Melanin is the pigment that gives human skin, hair and eyes their color [28–31]. Melanin is synthesized, stored, and transported in pigment-containing organelles known as melanosomes [32,33]. Melanosomes are found within melanocytes, which are the cells responsible for producing melanin. For the same body region, people possess a similar number of melanocytes in their skin regardless of skin color [28,33]. As melanosomes are filled with melanin, the melanocytes donate them to surrounding skin cells known as keratinocytes. Melanosomes found in the keratinocytes are primarily responsible for the skin’s reflectance and they vary in size, shape, number, and amount of melanin they carry depending on the color of the skin [28,33]. In dark skin, melanosomes are larger, more numerous, and more pigmented, i.e. containing more melanin, than in intermediate and light skin [28]. Melanosomes and melanin are an integral component of skin [29]. Therefore, in order to develop any medical application of THz light for evaluation or treatment of human skin, it is critical to understand the interaction of THz radiation with skin pigmentation.

Studies on the influence of the concentration and distribution of melanosomes and melanin on the THz spectroscopic properties of skin are extremely sparse [34]. In this study, we used THz time-domain spectroscopy (THz-TDS) to determine the THz optical properties of human skin tissue models comprised of melanocytes from three donor types: Asian, Black, and Caucasian. These skin models exhibit morphological, biochemical, and growth characteristics similar to normal human skin [35], and have been previously assessed as in vitro models for studies on pigmentation [36]. Skin models were cultured for three weeks to promote gradual differentiation, the production of melanin, known as melanogenesis, and the transport of melanosomes to the surrounding keratinocytes. We collected THz spectra at various times intervals. The spectra were used to extract the frequency dependent absorption coefficient and index of refraction, i.e. optical properties, of the tissue models at THz frequencies. Our results show that there are significant differences in the THz optical properties of the skin tissue models studied both, when comparing their developmental stage and when comparing across the ethnic origin of the donors. These observations highlight the need for further studies into the relationship between the THz optical properties of a tissue and its biomolecular structure.

2. Materials and methods

2.1 Human 3D skin tissue models

In order to examine the influence of melanosomes and melanin on the THz optical properties of skin, we used MelanoDerm viable reconstituted 3-dimensional human skin tissue models from MatTek Corporation. The MelanoDerm system consists of a co-culture of normal, human-derived epidermal keratinocytes (NHEK) and melanocytes that were derived from neonatal foreskins of Asian, Black, or Caucasian donors with a 1/10 ratio of melanocytes to keratinocytes. As the tissues develop over the course of three weeks, they form a multilayer, highly differentiated system with varying amounts of melanin depending on the donor type [36]. According to the manufacturer, after 14 days, the Asian derived tissue contains 20 μg of melanin, the Black derived tissue 48 μg, and the Caucasian derived tissue 10 μg [37].

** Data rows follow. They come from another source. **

(** * Cograph editing: a shallow embedding of triples.py, graphs.py and
      editing.py, with the properties of the specification stated and
      settled over it.

    Layout of the file:
    - [outcome]: the result monad (a value, a Python exception, or a
      recursion that ran out of fuel);
    - [Dict]: insertion-ordered Python dictionaries as association lists;
    - [NX]: the part of networkx.Graph the repository calls;
    - the functions of triples.py, graphs.py and editing.py, under their
      own names;
    - the instances of the examples and the predicates of the statements;
    - the lemmas on dictionaries, graphs and components, then the
      properties C1 to C10 of the specification, each settled on the
      code;
    - further properties X1 to X27 of the same functions and of
      triple_dict_to_list, triple_list_to_dict, path_graph, union, join,
      recursive_join, recursive_union and random_editing. *)

From Stdlib Require Import List Arith Bool Lia PeanoNat Permutation.
Import ListNotations.

Set Implicit Arguments.

(* ================================================================== *)
(** ** Results of Python calls *)
(* ================================================================== *)

(** The exceptions the modelled code can raise. [Inconsistent] is the
    [Exception("R is not compatible.")] of BUILD_cograph, which the
    specification calls InconsistentTripleSet; [InvalidConfiguration] is
    the error kind the specification names for a rejected configuration. *)
Inductive exn : Type :=
| Inconsistent
| InvalidConfiguration
| KeyError
| IndexError
| TypeError
| UnboundLocalError
| NetworkXError.

Inductive outcome (A : Type) : Type :=
| Ok (a : A)
| Raise (e : exn)
| OutOfFuel.

Arguments Ok {A} a.
Arguments Raise {A} e.
Arguments OutOfFuel {A}.

Definition bind {A B : Type} (c : outcome A) (k : A -> outcome B) : outcome B :=
  match c with
  | Ok a => k a
  | Raise e => Raise e
  | OutOfFuel => OutOfFuel
  end.

Declare Scope py_scope.
Delimit Scope py_scope with py.
Notation "x <- c ;; k" := (bind c (fun x => k))
  (at level 61, c at next level, right associativity) : py_scope.
Notation "' p <- c ;; k" := (bind c (fun p => k))
  (at level 61, p pattern, c at next level, right associativity) : py_scope.
Open Scope py_scope.

(** A [for] loop whose body threads a state and may raise. *)
Fixpoint for_each {A S : Type} (xs : list A) (body : S -> A -> outcome S) (s : S)
  : outcome S :=
  match xs with
  | [] => Ok s
  | x :: xs' => s' <- body s x ;; for_each xs' body s'
  end.

(* ================================================================== *)
(** ** Python dictionaries *)
(* ================================================================== *)

(** A dict keeps its keys in insertion order; assigning to a key that is
    present keeps its position. *)
Module Dict.
Section Ops.
Variable K : Type.
Variable eqb : K -> K -> bool.
Variable A : Type.

Definition t := list (K * A).

Fixpoint get (k : K) (d : t) : option A :=
  match d with
  | [] => None
  | (k', a) :: d' => if eqb k k' then Some a else get k d'
  end.

Definition mem (k : K) (d : t) : bool :=
  match get k d with Some _ => true | None => false end.

(** [d[k] = a] *)
Fixpoint set (k : K) (a : A) (d : t) : t :=
  match d with
  | [] => [(k, a)]
  | (k', a') :: d' => if eqb k k' then (k', a) :: d' else (k', a') :: set k a d'
  end.

(** [del d[k]] / [d.pop(k)], on a key that is present *)
Fixpoint remove (k : K) (d : t) : t :=
  match d with
  | [] => []
  | (k', a') :: d' => if eqb k k' then d' else (k', a') :: remove k d'
  end.

Definition keys (d : t) : list K := map fst d.

End Ops.
End Dict.

Definition vertex := nat.

Definition In_b (x : vertex) (l : list vertex) : bool := existsb (Nat.eqb x) l.

Definition pair_eqb (p q : vertex * vertex) : bool :=
  Nat.eqb (fst p) (fst q) && Nat.eqb (snd p) (snd q).

(* ================================================================== *)
(** ** networkx.Graph *)
(* ================================================================== *)

(** An undirected graph is networkx's [_adj]: a dict from each node to the
    dict of its neighbours, each neighbour with the edge's data, of which
    the code only uses ["weight"] ([None]: the attribute is absent). A
    Python set of vertices is a duplicate-free list, in the order in which
    the search that builds it meets the vertices; Python does not fix the
    order of a set, and no property below depends on it. *)
Module NX.

Definition adjacency := list (vertex * option nat).
Definition Graph := list (vertex * adjacency).

Definition empty : Graph := [].

(** [G.nodes], iterated *)
Definition nodes (g : Graph) : list vertex := map fst g.

(** [n in G.nodes] *)
Definition has_node (g : Graph) (n : vertex) : bool := In_b n (nodes g).

Definition adj (g : Graph) (n : vertex) : adjacency :=
  match Dict.get Nat.eqb n g with Some a => a | None => [] end.

(** [G.has_edge(u, v)]: false when [u] is not a node *)
Definition has_edge (g : Graph) (u v : vertex) : bool :=
  Dict.mem Nat.eqb v (adj g u).

(** [G.neighbors(n)]; raises when [n] is not a node *)
Definition neighbors (g : Graph) (n : vertex) : outcome (list vertex) :=
  match Dict.get Nat.eqb n g with
  | Some a => Ok (map fst a)
  | None => Raise NetworkXError
  end.

(** [G.add_node(n)] *)
Definition add_node (g : Graph) (n : vertex) : Graph :=
  if has_node g n then g else g ++ [(n, [])].

(** [G.add_nodes_from(ns)] *)
Definition add_nodes_from (g : Graph) (ns : list vertex) : Graph :=
  fold_left add_node ns g.

(** [G.add_edge(u, v, weight=w)] ([w = None]: no attribute is passed, and
    the data of an edge that is present is kept) *)
Definition add_edge (g : Graph) (u v : vertex) (w : option nat) : Graph :=
  let g := add_node (add_node g u) v in
  let old := match Dict.get Nat.eqb v (adj g u) with Some d => d | None => None end in
  let d := match w with Some _ => w | None => old end in
  let g := Dict.set Nat.eqb u (Dict.set Nat.eqb v d (adj g u)) g in
  Dict.set Nat.eqb v (Dict.set Nat.eqb u d (adj g v)) g.

(** [G.add_edges_from(es)], edges without data *)
Definition add_edges_from (g : Graph) (es : list (vertex * vertex)) : Graph :=
  fold_left (fun g e => add_edge g (fst e) (snd e) None) es g.

(** [G.remove_edge(u, v)] *)
Definition remove_edge (g : Graph) (u v : vertex) : outcome Graph :=
  if has_edge g u v then
    let g := Dict.set Nat.eqb u (Dict.remove Nat.eqb v (adj g u)) g in
    Ok (if Nat.eqb u v then g
        else Dict.set Nat.eqb v (Dict.remove Nat.eqb u (adj g v)) g)
  else Raise NetworkXError.

(** [G.remove_nodes_from(ns)]: nodes that are absent are skipped *)
Definition remove_nodes_from (g : Graph) (ns : list vertex) : Graph :=
  map (fun na => (fst na, filter (fun md => negb (In_b (fst md) ns)) (snd na)))
      (filter (fun na => negb (In_b (fst na) ns)) g).

(** [G.edges], iterated: every node in order, every neighbour that has not
    been a source yet. *)
Fixpoint edges_from (seen : list vertex) (g : Graph) : list (vertex * vertex) :=
  match g with
  | [] => []
  | (n, nbrs) :: g' =>
      map (fun md => (n, fst md))
          (filter (fun md => negb (In_b (fst md) seen)) nbrs)
      ++ edges_from (n :: seen) g'
  end.

Definition edges (g : Graph) : list (vertex * vertex) := edges_from [] g.

(** [G.edges[u, v]["weight"] = w]: the data dict is shared by both
    directions of the edge. *)
Definition set_weight (g : Graph) (u v : vertex) (w : nat) : outcome Graph :=
  if has_edge g u v then
    let g := Dict.set Nat.eqb u (Dict.set Nat.eqb v (Some w) (adj g u)) g in
    Ok (Dict.set Nat.eqb v (Dict.set Nat.eqb u (Some w) (adj g v)) g)
  else Raise KeyError.

(** ["weight" in G.edges[u, v]] *)
Definition has_weight (g : Graph) (u v : vertex) : outcome bool :=
  match Dict.get Nat.eqb v (adj g u) with
  | Some (Some _) => Ok true
  | Some None => Ok false
  | None => Raise KeyError
  end.

(** [G.copy()]: a new graph, the nodes added in order, then every
    adjacency entry added as an edge with its data. *)
Definition copy (g : Graph) : Graph :=
  fold_left (fun h na =>
               fold_left (fun h md => add_edge h (fst na) (fst md) (snd md)) (snd na) h)
            g (add_nodes_from empty (nodes g)).

(** [nx.complement(G)] *)
Definition complement (g : Graph) : Graph :=
  add_edges_from (add_nodes_from empty (nodes g))
    (flat_map (fun na =>
                 map (fun m => (fst na, m))
                     (filter (fun m => negb (Dict.mem Nat.eqb m (snd na))
                                       && negb (Nat.eqb (fst na) m))
                             (nodes g)))
              g).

Each skin tissue model was grown for 2, 8 or 16 days on collagen-coated microporous polytetrafluoroethylene (PTFE) membranes within 9 mm Millipore Millicell CM inserts at the air-liquid interface (ALI) according to the manufacturer’s instruction, see Fig. 1(a). Figure 1, panels (b-d), show the pigmentation in all three donor skin tissue models after differentiation.

 figure: Fig. 1

Fig. 1 Human skin tissue model. (a) Schematic illustration of the wells used for culturing skin tissue models. (b-d) Top down digital photographs of (b) Asian, (c) Black, and (d) Caucasian skin tissue models on Day 16.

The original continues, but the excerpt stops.